- **Available data**
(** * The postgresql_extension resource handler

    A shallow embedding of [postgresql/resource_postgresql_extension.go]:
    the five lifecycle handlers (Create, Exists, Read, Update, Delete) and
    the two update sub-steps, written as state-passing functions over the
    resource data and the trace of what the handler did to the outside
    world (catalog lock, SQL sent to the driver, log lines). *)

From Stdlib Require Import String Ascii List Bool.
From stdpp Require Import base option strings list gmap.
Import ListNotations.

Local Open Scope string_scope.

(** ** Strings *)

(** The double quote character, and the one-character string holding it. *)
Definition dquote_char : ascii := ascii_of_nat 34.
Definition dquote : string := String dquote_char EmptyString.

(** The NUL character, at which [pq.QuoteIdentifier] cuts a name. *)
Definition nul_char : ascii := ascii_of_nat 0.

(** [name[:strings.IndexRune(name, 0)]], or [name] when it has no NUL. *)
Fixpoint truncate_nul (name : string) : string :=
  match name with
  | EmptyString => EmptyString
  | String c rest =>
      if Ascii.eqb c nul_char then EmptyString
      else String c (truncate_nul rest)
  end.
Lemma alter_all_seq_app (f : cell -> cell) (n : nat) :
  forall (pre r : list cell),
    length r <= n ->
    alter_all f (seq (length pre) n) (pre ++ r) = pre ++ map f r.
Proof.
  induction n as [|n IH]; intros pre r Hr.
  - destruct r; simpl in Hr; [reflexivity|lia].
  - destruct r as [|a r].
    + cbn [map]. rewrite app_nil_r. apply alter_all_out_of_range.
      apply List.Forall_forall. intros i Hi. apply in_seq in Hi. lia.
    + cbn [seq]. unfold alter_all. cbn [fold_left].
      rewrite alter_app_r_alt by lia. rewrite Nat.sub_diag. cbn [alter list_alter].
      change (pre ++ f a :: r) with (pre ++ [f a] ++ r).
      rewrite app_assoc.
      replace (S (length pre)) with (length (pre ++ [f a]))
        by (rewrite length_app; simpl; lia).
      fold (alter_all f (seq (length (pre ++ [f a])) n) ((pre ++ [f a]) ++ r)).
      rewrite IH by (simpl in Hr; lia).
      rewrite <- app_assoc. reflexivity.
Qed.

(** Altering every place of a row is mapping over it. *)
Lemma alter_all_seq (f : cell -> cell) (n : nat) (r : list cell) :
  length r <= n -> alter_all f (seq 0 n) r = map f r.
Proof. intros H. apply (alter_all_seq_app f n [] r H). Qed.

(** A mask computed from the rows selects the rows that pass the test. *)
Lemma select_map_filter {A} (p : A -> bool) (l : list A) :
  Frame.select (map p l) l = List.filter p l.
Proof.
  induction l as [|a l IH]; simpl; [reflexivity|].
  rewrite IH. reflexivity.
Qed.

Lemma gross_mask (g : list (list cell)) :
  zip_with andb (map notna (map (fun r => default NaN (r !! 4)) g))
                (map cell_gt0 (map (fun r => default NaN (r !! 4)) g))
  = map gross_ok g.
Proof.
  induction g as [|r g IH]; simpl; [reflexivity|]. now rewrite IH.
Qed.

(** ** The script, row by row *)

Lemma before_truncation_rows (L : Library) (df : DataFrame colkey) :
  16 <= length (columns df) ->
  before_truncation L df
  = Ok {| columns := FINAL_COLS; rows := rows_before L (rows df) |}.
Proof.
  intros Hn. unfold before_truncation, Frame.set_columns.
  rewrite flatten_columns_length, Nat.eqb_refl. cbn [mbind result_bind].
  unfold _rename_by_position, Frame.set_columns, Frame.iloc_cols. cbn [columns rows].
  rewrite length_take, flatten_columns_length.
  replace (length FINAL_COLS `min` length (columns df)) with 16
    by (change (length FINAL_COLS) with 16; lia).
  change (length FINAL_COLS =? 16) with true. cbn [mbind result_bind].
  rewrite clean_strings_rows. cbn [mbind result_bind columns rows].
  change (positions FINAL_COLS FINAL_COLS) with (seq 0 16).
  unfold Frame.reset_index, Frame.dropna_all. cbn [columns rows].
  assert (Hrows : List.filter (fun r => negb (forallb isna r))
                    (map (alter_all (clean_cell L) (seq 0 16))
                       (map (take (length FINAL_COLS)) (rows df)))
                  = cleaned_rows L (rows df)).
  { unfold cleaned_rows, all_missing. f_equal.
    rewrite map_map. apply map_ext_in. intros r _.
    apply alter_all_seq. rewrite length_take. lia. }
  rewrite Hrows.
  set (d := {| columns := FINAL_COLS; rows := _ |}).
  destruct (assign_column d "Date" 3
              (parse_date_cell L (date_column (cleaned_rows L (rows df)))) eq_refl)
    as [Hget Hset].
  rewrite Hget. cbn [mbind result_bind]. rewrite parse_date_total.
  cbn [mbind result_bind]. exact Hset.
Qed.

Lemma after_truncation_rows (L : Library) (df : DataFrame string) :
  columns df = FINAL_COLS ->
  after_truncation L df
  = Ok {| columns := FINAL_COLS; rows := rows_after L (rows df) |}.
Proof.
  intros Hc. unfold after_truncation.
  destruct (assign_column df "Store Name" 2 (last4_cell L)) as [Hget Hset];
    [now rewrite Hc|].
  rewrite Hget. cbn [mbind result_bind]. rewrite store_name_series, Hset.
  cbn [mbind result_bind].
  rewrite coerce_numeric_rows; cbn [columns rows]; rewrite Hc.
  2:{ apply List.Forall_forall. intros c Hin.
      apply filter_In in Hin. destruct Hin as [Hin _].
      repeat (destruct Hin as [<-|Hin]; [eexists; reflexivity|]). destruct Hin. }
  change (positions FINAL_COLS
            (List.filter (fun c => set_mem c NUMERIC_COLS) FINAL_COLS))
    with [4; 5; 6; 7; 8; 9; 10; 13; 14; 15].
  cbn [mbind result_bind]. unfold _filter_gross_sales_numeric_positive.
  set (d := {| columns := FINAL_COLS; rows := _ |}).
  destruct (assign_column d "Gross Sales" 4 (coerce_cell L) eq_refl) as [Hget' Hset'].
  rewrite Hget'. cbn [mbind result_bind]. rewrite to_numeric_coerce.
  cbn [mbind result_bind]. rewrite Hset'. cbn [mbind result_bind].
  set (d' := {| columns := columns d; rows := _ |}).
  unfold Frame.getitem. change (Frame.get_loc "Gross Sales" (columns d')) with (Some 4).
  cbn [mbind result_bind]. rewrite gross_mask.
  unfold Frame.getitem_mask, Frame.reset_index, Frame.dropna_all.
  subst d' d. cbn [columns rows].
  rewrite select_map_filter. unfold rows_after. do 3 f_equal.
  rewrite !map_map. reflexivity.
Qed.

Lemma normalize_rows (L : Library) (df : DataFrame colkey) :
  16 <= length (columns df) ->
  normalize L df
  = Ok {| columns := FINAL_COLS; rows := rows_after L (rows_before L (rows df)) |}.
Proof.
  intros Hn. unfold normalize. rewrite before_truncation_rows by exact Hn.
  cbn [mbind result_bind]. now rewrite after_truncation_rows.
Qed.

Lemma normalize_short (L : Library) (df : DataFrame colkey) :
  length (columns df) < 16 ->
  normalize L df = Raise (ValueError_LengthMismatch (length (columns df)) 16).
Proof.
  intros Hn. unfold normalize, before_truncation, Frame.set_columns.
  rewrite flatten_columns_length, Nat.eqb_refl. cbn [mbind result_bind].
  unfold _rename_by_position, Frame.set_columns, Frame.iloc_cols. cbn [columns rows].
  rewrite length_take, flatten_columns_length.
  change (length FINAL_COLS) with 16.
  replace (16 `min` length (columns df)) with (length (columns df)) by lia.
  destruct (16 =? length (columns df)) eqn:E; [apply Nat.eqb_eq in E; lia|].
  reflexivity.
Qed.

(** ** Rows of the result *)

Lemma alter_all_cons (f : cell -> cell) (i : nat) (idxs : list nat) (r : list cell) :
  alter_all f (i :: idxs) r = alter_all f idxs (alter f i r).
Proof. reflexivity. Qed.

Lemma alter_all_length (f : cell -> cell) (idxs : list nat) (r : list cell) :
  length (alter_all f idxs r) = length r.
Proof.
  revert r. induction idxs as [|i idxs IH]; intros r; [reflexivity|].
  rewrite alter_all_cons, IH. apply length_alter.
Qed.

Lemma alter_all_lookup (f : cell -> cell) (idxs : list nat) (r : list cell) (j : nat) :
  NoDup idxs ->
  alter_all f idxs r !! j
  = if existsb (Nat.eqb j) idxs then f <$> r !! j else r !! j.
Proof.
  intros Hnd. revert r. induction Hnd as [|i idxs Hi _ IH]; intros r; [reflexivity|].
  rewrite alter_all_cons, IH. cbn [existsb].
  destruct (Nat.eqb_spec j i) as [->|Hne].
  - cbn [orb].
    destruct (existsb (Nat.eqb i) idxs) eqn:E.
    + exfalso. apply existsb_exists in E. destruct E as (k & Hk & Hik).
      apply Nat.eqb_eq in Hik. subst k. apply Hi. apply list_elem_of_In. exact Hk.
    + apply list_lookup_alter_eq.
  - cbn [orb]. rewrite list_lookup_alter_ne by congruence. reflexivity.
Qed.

- **Task item**
Among the records above, extract exactly the lines from the line with "zip_with andb (map" to the line with "rewrite Hget. cbn [mbind result_bind]. rewrite parse_date_total.", both lines included, and leave out the rest.

- **Completed exercise**
  zip_with andb (map notna (map (fun r => default NaN (r !! 4)) g))
                (map cell_gt0 (map (fun r => default NaN (r !! 4)) g))
  = map gross_ok g.
Proof.
  induction g as [|r g IH]; simpl; [reflexivity|]. now rewrite IH.
Qed.

(** ** The script, row by row *)

Lemma before_truncation_rows (L : Library) (df : DataFrame colkey) :
  16 <= length (columns df) ->
  before_truncation L df
  = Ok {| columns := FINAL_COLS; rows := rows_before L (rows df) |}.
Proof.
  intros Hn. unfold before_truncation, Frame.set_columns.
  rewrite flatten_columns_length, Nat.eqb_refl. cbn [mbind result_bind].
  unfold _rename_by_position, Frame.set_columns, Frame.iloc_cols. cbn [columns rows].
  rewrite length_take, flatten_columns_length.
  replace (length FINAL_COLS `min` length (columns df)) with 16
    by (change (length FINAL_COLS) with 16; lia).
  change (length FINAL_COLS =? 16) with true. cbn [mbind result_bind].
  rewrite clean_strings_rows. cbn [mbind result_bind columns rows].
  change (positions FINAL_COLS FINAL_COLS) with (seq 0 16).
  unfold Frame.reset_index, Frame.dropna_all. cbn [columns rows].
  assert (Hrows : List.filter (fun r => negb (forallb isna r))
                    (map (alter_all (clean_cell L) (seq 0 16))
                       (map (take (length FINAL_COLS)) (rows df)))
                  = cleaned_rows L (rows df)).
  { unfold cleaned_rows, all_missing. f_equal.
    rewrite map_map. apply map_ext_in. intros r _.
    apply alter_all_seq. rewrite length_take. lia. }
  rewrite Hrows.
  set (d := {| columns := FINAL_COLS; rows := _ |}).
  destruct (assign_column d "Date" 3
              (parse_date_cell L (date_column (cleaned_rows L (rows df)))) eq_refl)
    as [Hget Hset].
  rewrite Hget. cbn [mbind result_bind]. rewrite parse_date_total.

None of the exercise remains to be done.